While we expect the new President to take action quickly to repeal the Affordable Care Act, it will take some time for the legislative process to negotiate change and replace the law. It is also clear that the changes which need to be made within the operating model of healthcare carriers and other key stakeholders will require time to implement. We believe that many of the current plan requirements will be eliminated or not be enforced due to a lack of funding. In other words, the budget reconciliation process of the Republican dominated congress will make many of the current ACA funding requirements DOA by eliminating enforcement of the law.
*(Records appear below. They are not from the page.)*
(* ===== verification/FileReader.v ===== *)
(** * Reading page files ([page_file/{file_reader,read_meta,mod}.rs])

    The reader of a file, with or without direct I/O; the metadata of a file from its
    footer on ([FileMetaHolder::read]); and the content of a page
    ([PageFiles::read_file_page_from_reader]). The reader is the state; [alloc] is
    the memory of a new aligned buffer and [io_fuel] bounds the rounds of one read.
    The counter of bytes read is left out. *)

From stdpp Require Import base numbers list sorting gmap.
From Stdlib Require Import ZArith Lia.
From S2P Require Import Prelude BasePage Iter BTree PageGroup Env FileBuilder MapFile.

(** ** [FileReader] *)

Record FileReader (R : Type) := mkFileReader {
  fr_reader : R;
  fr_use_direct : bool;
  fr_align_size : Z;
  fr_file_size : Z;
}.
Arguments mkFileReader {R} _ _ _ _.
Arguments fr_reader {R} _.
Arguments fr_use_direct {R} _.
Arguments fr_align_size {R} _.
Arguments fr_file_size {R} _.

Section file_reader.
Context {R : Type} `{PositionalReader R} (alloc : nat -> list Z) (io_fuel : nat).

Definition on_reader {A} (m : St R A) : St (FileReader R) A := λ r,
  let '(x, r') := m (fr_reader r) in
  (x, mkFileReader r' (fr_use_direct r) (fr_align_size r) (fr_file_size r)).

(** The loop of [inner_read_exact_at] on the buffer that is left: the buffer after
    it. A read that does not end on a block is taken for the end of the file. *)
Fixpoint inner_read_loop (fuel : nat) (align_size : Z) (buf : list Z) (pos : Z) : St R (list Z) :=
  match fuel with
  | O => lift Panic
  | S fuel =>
      if bool_decide (buf = []) then mret []
      else
        r ← attempt (pr_read_at (length buf) pos);
        match r with
        | inl [] => lift (Err (Io UnexpectedEof))
        | inl bs =>
            let rest := drop (length bs) buf in
            if is_block_aligned_pos (length bs) align_size then
              rest ← inner_read_loop fuel align_size rest (wrap64 (pos + length bs)); mret (bs ++ rest)
            else mret (bs ++ rest)
        | inr (Io Interrupted) => inner_read_loop fuel align_size buf pos
        | inr e => lift (Err e)
        end
  end.
Definition inner_read_exact_at (align_size : Z) (buf : list Z) (pos : Z) : St R (list Z) :=
  _ ← lift (rassert (is_block_aligned_pos pos align_size));
  inner_read_loop io_fuel align_size buf pos.

(** [FileReader::read_exact_at] into a buffer of [len] bytes. *)
Definition fr_read_exact_at (len : nat) (req_offset : Z) : St (FileReader R) (list Z) :=
  if bool_decide (len = 0%nat) then mret []
  else
    r ← gets id;
    if negb (fr_use_direct r) then on_reader (read_exact_at io_fuel len req_offset)
    else
      let align_offset := floor_to_block_lo_pos req_offset (fr_align_size r) in
      let offset_ahead := req_offset - align_offset in
      let align_buf_size := ceil_to_block_hi_pos (req_offset + len) (fr_align_size r) - align_offset in
      align_buf ← lift (align_buffer_new alloc align_buf_size (fr_align_size r));
      read_buf ← on_reader (inner_read_exact_at (fr_align_size r) align_buf align_offset);
      lift (slice read_buf (Z.to_nat offset_ahead) (Z.to_nat offset_ahead + len)).

Definition read_block (h : BlockHandle) : St (FileReader R) (list Z) :=
  fr_read_exact_at (Z.to_nat (bh_length h)) (bh_offset h).

(** ** [FileMetaHolder] *)

Definition read_footer : St (FileReader R) Footer :=
  file_size ← gets fr_file_size;
  if file_size <? footer_encoded_size then lift (Err Corrupted)
  else
    buf ← fr_read_exact_at footer_encoded_size (file_size - footer_encoded_size);
    lift (footer_decode buf).

Fixpoint page_indexes_loop (fuel : nat) (buf : list Z) : res (list PageIndex) :=
  match fuel with
  | O => Panic
  | S fuel =>
      if bool_decide (buf = []) then Ok []
      else
        payload ← slice buf 0 page_index_encoded_size;
        page_index ← page_index_decode payload;
        rest ← page_indexes_loop fuel (drop page_index_encoded_size buf);
        Ok (page_index :: rest)
  end.
Definition read_page_indexes (footer : Footer) : St (FileReader R) (list PageIndex) :=
  buf ← read_block (ft_page_index_handle footer);
  lift (page_indexes_loop (S (length buf)) buf).

Fixpoint dealloc_pages_loop (fuel : nat) (buf : list Z) : res (list Z) :=
  match fuel with
  | O => Panic
  | S fuel =>
      if bool_decide (buf = []) then Ok []
      else
        payload ← slice buf 0 8;
        rest ← dealloc_pages_loop fuel (drop 8 buf);
        Ok (le_num payload :: rest)
  end.
Definition read_dealloc_pages (footer : Footer) : St (FileReader R) (list Z) :=
  buf ← read_block (ft_dealloc_pages_handle footer);
  lift (dealloc_pages_loop (S (length buf)) buf).

Definition read_page_group_index_block (page_index : PageIndex) : St (FileReader R) IndexBlock :=
  data_block ← read_block (px_data_handle page_index);
  meta_block ← read_block (px_meta_handle page_index);
  lift (index_block_decode data_block meta_block).

Definition read_page_table (group_meta : PageGroupMeta) : St (FileReader R) (list (Z * Z)) :=
  buf ← read_block (get_page_table_meta_page group_meta);
  lift (page_table_decode buf).

Record FileMetaHolder := mkFileMetaHolder {
  fh_file_meta : FileMeta;
  fh_page_groups : gmap Z PageGroupMeta;
  fh_page_tables : gmap Z (list (Z * Z));
  fh_dealloc_pages : list Z;
}.

(** The loop of [read] over the groups of the file. *)
Fixpoint read_groups (file_id : Z) (page_indexes : list PageIndex) (offset : Z)
    (metas : gmap Z PageGroupMeta) (tables : gmap Z (list (Z * Z))) :
    St (FileReader R) (gmap Z PageGroupMeta * gmap Z (list (Z * Z))) :=
  match page_indexes with
  | [] => mret (metas, tables)
  | page_index :: rest =>
      index_block ← read_page_group_index_block page_index;
      '(indexes, offsets) ← lift (as_meta_file_cached (px_data_handle page_index) index_block);
      file_meta ← lift (page_group_meta_new (px_file_id page_index) file_id offset indexes offsets);
      page_table ← read_page_table file_meta;
      read_groups file_id rest (wrap64 (bh_offset (px_meta_handle page_index) + bh_length (px_meta_handle page_index)))
        (<[px_file_id page_index := file_meta]> metas) (<[px_file_id page_index := page_table]> tables)
  end.

Definition file_meta_read (file_id : Z) : St (FileReader R) FileMetaHolder :=
  footer ← read_footer;
  page_indexes ← read_page_indexes footer;
  '(metas, tables) ← read_groups file_id page_indexes 0 ∅ ∅;
  dealloc_pages ← read_dealloc_pages footer;
  let referenced_groups := list_to_set ((λ page_addr, wrap32 (Z.shiftr page_addr 32)) <$> dealloc_pages) in
  reader ← gets id;
  let file_meta := mkFileMeta file_id (fr_file_size reader) (fr_align_size reader) (ft_checksum_type footer)
    (ft_compression footer) referenced_groups metas in
  mret (mkFileMetaHolder file_meta metas tables dealloc_pages).

(** ** The content of a page *)

(** What [read_file_page_from_reader] makes of the bytes of a page. *)
Definition decode_page `{PageCodecs} (file_meta : FileMeta) (output : list Z) : res (list Z) :=
  output ←
    (if negb (fm_checksum_type file_meta =? CHECKSUM_NONE) then
       _ ← rassert (bool_decide (4 <= length output)%nat);
       sum ← slice output (length output - 4) (length output);
       let output := take (length output - 4) output in
       _ ← check_checksum (fm_checksum_type file_meta) output (le_num sum);
       Ok output
     else Ok output);
  let compression := fm_compression file_meta in
  if negb (compression =? COMPRESSION_NONE) then
    '(len, skip) ← decompress_len compression output;
    input ← slice output skip (length output);
    decompress_into compression input len
  else Ok output.

Definition read_file_page_from_reader `{PageCodecs} (file_meta : FileMeta) (handle : PageHandle) : St (FileReader R) (list Z) :=
  output ← fr_read_exact_at (Z.to_nat (ph_size handle)) (ph_offset handle);
  lift (decode_page file_meta output).
End file_reader.
(* ===== verification/FileRoundtrip.v ===== *)
(** * Page files read back ([page_file/{map_file_builder,read_meta,mod}.rs])

    A file is built group by group, with the pages of a group in ascending order, and
    finished; reading the metadata of that file gives the groups, the page tables and
    the deallocated pages back, and reading a page through its handle gives its
    content. *)

From stdpp Require Import base numbers list sorting gmap.
From Stdlib Require Import ZArith Lia.
From S2P Require Import Prelude BasePage Iter BTree PageGroup Env FileBuilder FileWriter MapFile FileReader.
From S2P Require Import Bitmap FileRead FileBlocks.

(** ** What is written *)

Record PageSpec := mkPageSpec { sp_id : Z; sp_addr : Z; sp_info : PageInfo; sp_content : list Z }.
Record GroupSpec := mkGroupSpec { gs_id : Z; gs_pages : list PageSpec; gs_deallocs : list Z }.

Definition group_table (pages : list PageSpec) : list (Z * Z) := (λ p, (sp_addr p, sp_id p)) <$> pages.

Section layout.
Context `{PageCodecs} (compression checksum_type : Z).

Abbreviation bytes_of := (page_bytes compression checksum_type).

Definition pages_bytes (pages : list PageSpec) : list Z := concat ((λ p, bytes_of (sp_content p)) <$> pages).
Fixpoint page_entries (base : Z) (pages : list PageSpec) : list (Z * (Z * PageInfo)) :=
  match pages with
  | [] => []
  | p :: pages => (sp_addr p, (base, sp_info p)) :: page_entries (base + length (bytes_of (sp_content p))) pages
  end.

(** Where the page table and the index blocks of a group start. *)
Definition table_offset (base : Z) (pages : list PageSpec) : Z := base + length (pages_bytes pages).
Definition index_offset (base : Z) (pages : list PageSpec) : Z :=
  table_offset base pages + length (page_table_encode (group_table pages)).
Definition group_bytes (base : Z) (pages : list PageSpec) : list Z :=
  pages_bytes pages ++ page_table_encode (group_table pages) ++ index_bytes (page_entries base pages) ++
  le_bytes 8 (table_offset base pages).
Definition group_index (gid base : Z) (pages : list PageSpec) : PageIndex :=
  let data := index_bytes (page_entries base pages) in
  mkPageIndex gid (mkBlockHandle (index_offset base pages) (length data))
    (mkBlockHandle (index_offset base pages + length data) 8).
(** The metadata of a group, with the entries as they are written or read back. *)
Definition group_meta (gid file_id base : Z) (d : list (Z * (Z * PageInfo))) (pages : list PageSpec) : PageGroupMeta :=
  mkPageGroupMeta gid file_id base (table_offset base pages) (index_offset base pages)
    (meta_map d (table_offset base pages)).

Fixpoint groups_bytes (base : Z) (groups : list GroupSpec) : list Z :=
  match groups with
  | [] => []
  | g :: groups => let b := group_bytes base (gs_pages g) in b ++ groups_bytes (base + length b) groups
  end.
Fixpoint groups_index (base : Z) (groups : list GroupSpec) : list PageIndex :=
  match groups with
  | [] => []
  | g :: groups => group_index (gs_id g) base (gs_pages g) ::
      groups_index (base + length (group_bytes base (gs_pages g))) groups
  end.

(** ** Facts on the layout *)

Lemma page_entries_keys base pages : (page_entries base pages).*1 = sp_addr <$> pages.
Proof. revert base. induction pages as [|p pages IH]; intros base; [done|]. cbn [page_entries]. by rewrite !fmap_cons, IH. Qed.
Lemma length_page_entries base pages : length (page_entries base pages) = length pages.
Proof. revert base. induction pages as [|p pages IH]; intros base; [done|]. simpl. by rewrite IH. Qed.
Lemma pages_bytes_cons p pages : pages_bytes (p :: pages) = bytes_of (sp_content p) ++ pages_bytes pages.
Proof. done. Qed.
Lemma page_entries_next base pages : next_offset (page_entries base pages) (table_offset base pages) = base.
Proof. destruct pages; [|done]. unfold table_offset. simpl. lia. Qed.

Lemma table_offset_cons base p pages :
  table_offset base (p :: pages) = table_offset (base + length (bytes_of (sp_content p))) pages.
Proof. unfold table_offset. rewrite pages_bytes_cons, length_app. lia. Qed.

Lemma page_entries_offsets base pages :
  0 <= base -> table_offset base pages < 2 ^ 32 -> offsets_ok (page_entries base pages) (table_offset base pages).
Proof.
  revert base. induction pages as [|p pages IH]; intros base Hb Ht; [done|]. cbn [page_entries offsets_ok].
  rewrite table_offset_cons in *. rewrite page_entries_next. split; [lia|]. split; [unfold table_offset in Ht; lia|].
  apply IH; [lia|done].
Qed.

Lemma page_entries_app base pages p :
  page_entries base (pages ++ [p]) = page_entries base pages ++ [(sp_addr p, (table_offset base pages, sp_info p))].
Proof.
  revert base. induction pages as [|q pages IH]; intros base; [unfold table_offset; simpl; by rewrite Z.add_0_r|].
  cbn [page_entries app]. by rewrite IH, table_offset_cons.
Qed.
Lemma pages_bytes_app pages p : pages_bytes (pages ++ [p]) = pages_bytes pages ++ bytes_of (sp_content p).
Proof. unfold pages_bytes. rewrite fmap_app, concat_app. simpl. by rewrite app_nil_r. Qed.

(** What is asked of the pages of a group. *)
Record pages_ok (gid base : Z) (pages : list PageSpec) : Prop := {
  po_addrs : group_addrs gid (sp_addr <$> pages);
  po_fits : Forall (λ p, fits 64 (sp_addr p) /\ fits 64 (sp_id p) /\ fits 64 (pi_meta (sp_info p)) /\
    fits 64 (pi_next (sp_info p))) pages;
  po_gid : fits 32 gid;
  po_base : 0 <= base;
  po_end : base + length (group_bytes base pages) < 2 ^ 32;
}.

Lemma length_group_bytes base pages :
  length (group_bytes base pages) =
    (length (pages_bytes pages) + 16 * length pages + 32 * length pages + 8)%nat.
Proof.
  unfold group_bytes. rewrite !length_app, length_page_table, length_index_bytes, length_page_entries, length_le_bytes.
  unfold group_table. rewrite length_fmap. lia.
Qed.

Lemma pages_ok_bounds gid base pages :
  pages_ok gid base pages ->
  table_offset base pages < 2 ^ 32 /\ index_offset base pages < 2 ^ 32 /\ length pages < 2 ^ 32 /\
  0 <= table_offset base pages <= index_offset base pages.
Proof.
  intros [_ _ _ Hb He]. rewrite length_group_bytes in He. unfold index_offset, table_offset.
  rewrite length_page_table. unfold group_table. rewrite length_fmap. lia.
Qed.

(** Building the metadata from entries at these addresses and offsets. *)
Lemma group_meta_new gid file_id base d pages :
  pages_ok gid base pages -> d.*1 = sp_addr <$> pages -> offsets_ok d (table_offset base pages) ->
  page_group_meta_new gid file_id base [table_offset base pages; index_offset base pages] d =
    Ok (group_meta gid file_id base d pages).
Proof.
  intros Hp Hk Ho. destruct (pages_ok_bounds _ _ _ Hp) as (Ht & Hi & Hl & Hti).
  unfold page_group_meta_new. cbn [lookup list_lookup expect mbind res_bind].
  rewrite build_page_meta_map_ok; [done|done| | |].
  - rewrite Hk. eapply sorted_lt_NoDup, group_addrs_low, po_addrs, Hp.
  - replace (length d) with (length pages); [lia|]. by rewrite <- (length_fmap fst d), Hk, length_fmap.
  - unfold fits. lia.
Qed.
(** ** Several groups *)

Definition all_deallocs (groups : list GroupSpec) (s : list Z) : list Z :=
  foldl (λ s g, bset_extend (gs_deallocs g) s) s groups.

(** A map with an entry per group, of the group and the offset it starts at. *)
Fixpoint groups_fold {A} (f : Z -> GroupSpec -> A) (base : Z) (groups : list GroupSpec) (m : gmap Z A) : gmap Z A :=
  match groups with
  | [] => m
  | g :: groups => groups_fold f (base + length (group_bytes base (gs_pages g))) groups (<[gs_id g := f base g]> m)
  end.
Definition written_meta (file_id base : Z) (g : GroupSpec) : PageGroupMeta :=
  group_meta (gs_id g) file_id base (page_entries base (gs_pages g)) (gs_pages g).
Definition written_group (file_id base : Z) (g : GroupSpec) : PageGroup := page_group_new (written_meta file_id base g).
Definition read_meta (file_id base : Z) (g : GroupSpec) : PageGroupMeta :=
  group_meta (gs_id g) file_id base
    (disk_entries (page_entries base (gs_pages g)) (table_offset base (gs_pages g))) (gs_pages g).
Nevertheless, we do not recommend any change in strategy with regard to current ACA requirements.

Our intent is to stay attentive to the possible changes and work strategically to begin to develop alternative strategies as proposals reveal themselves. We believe now more than ever it is important for our clients to begin to develop a strategic plan for benefits in anticipation of these changes. We believe that planning ahead will help to mitigate liability and reduce costs.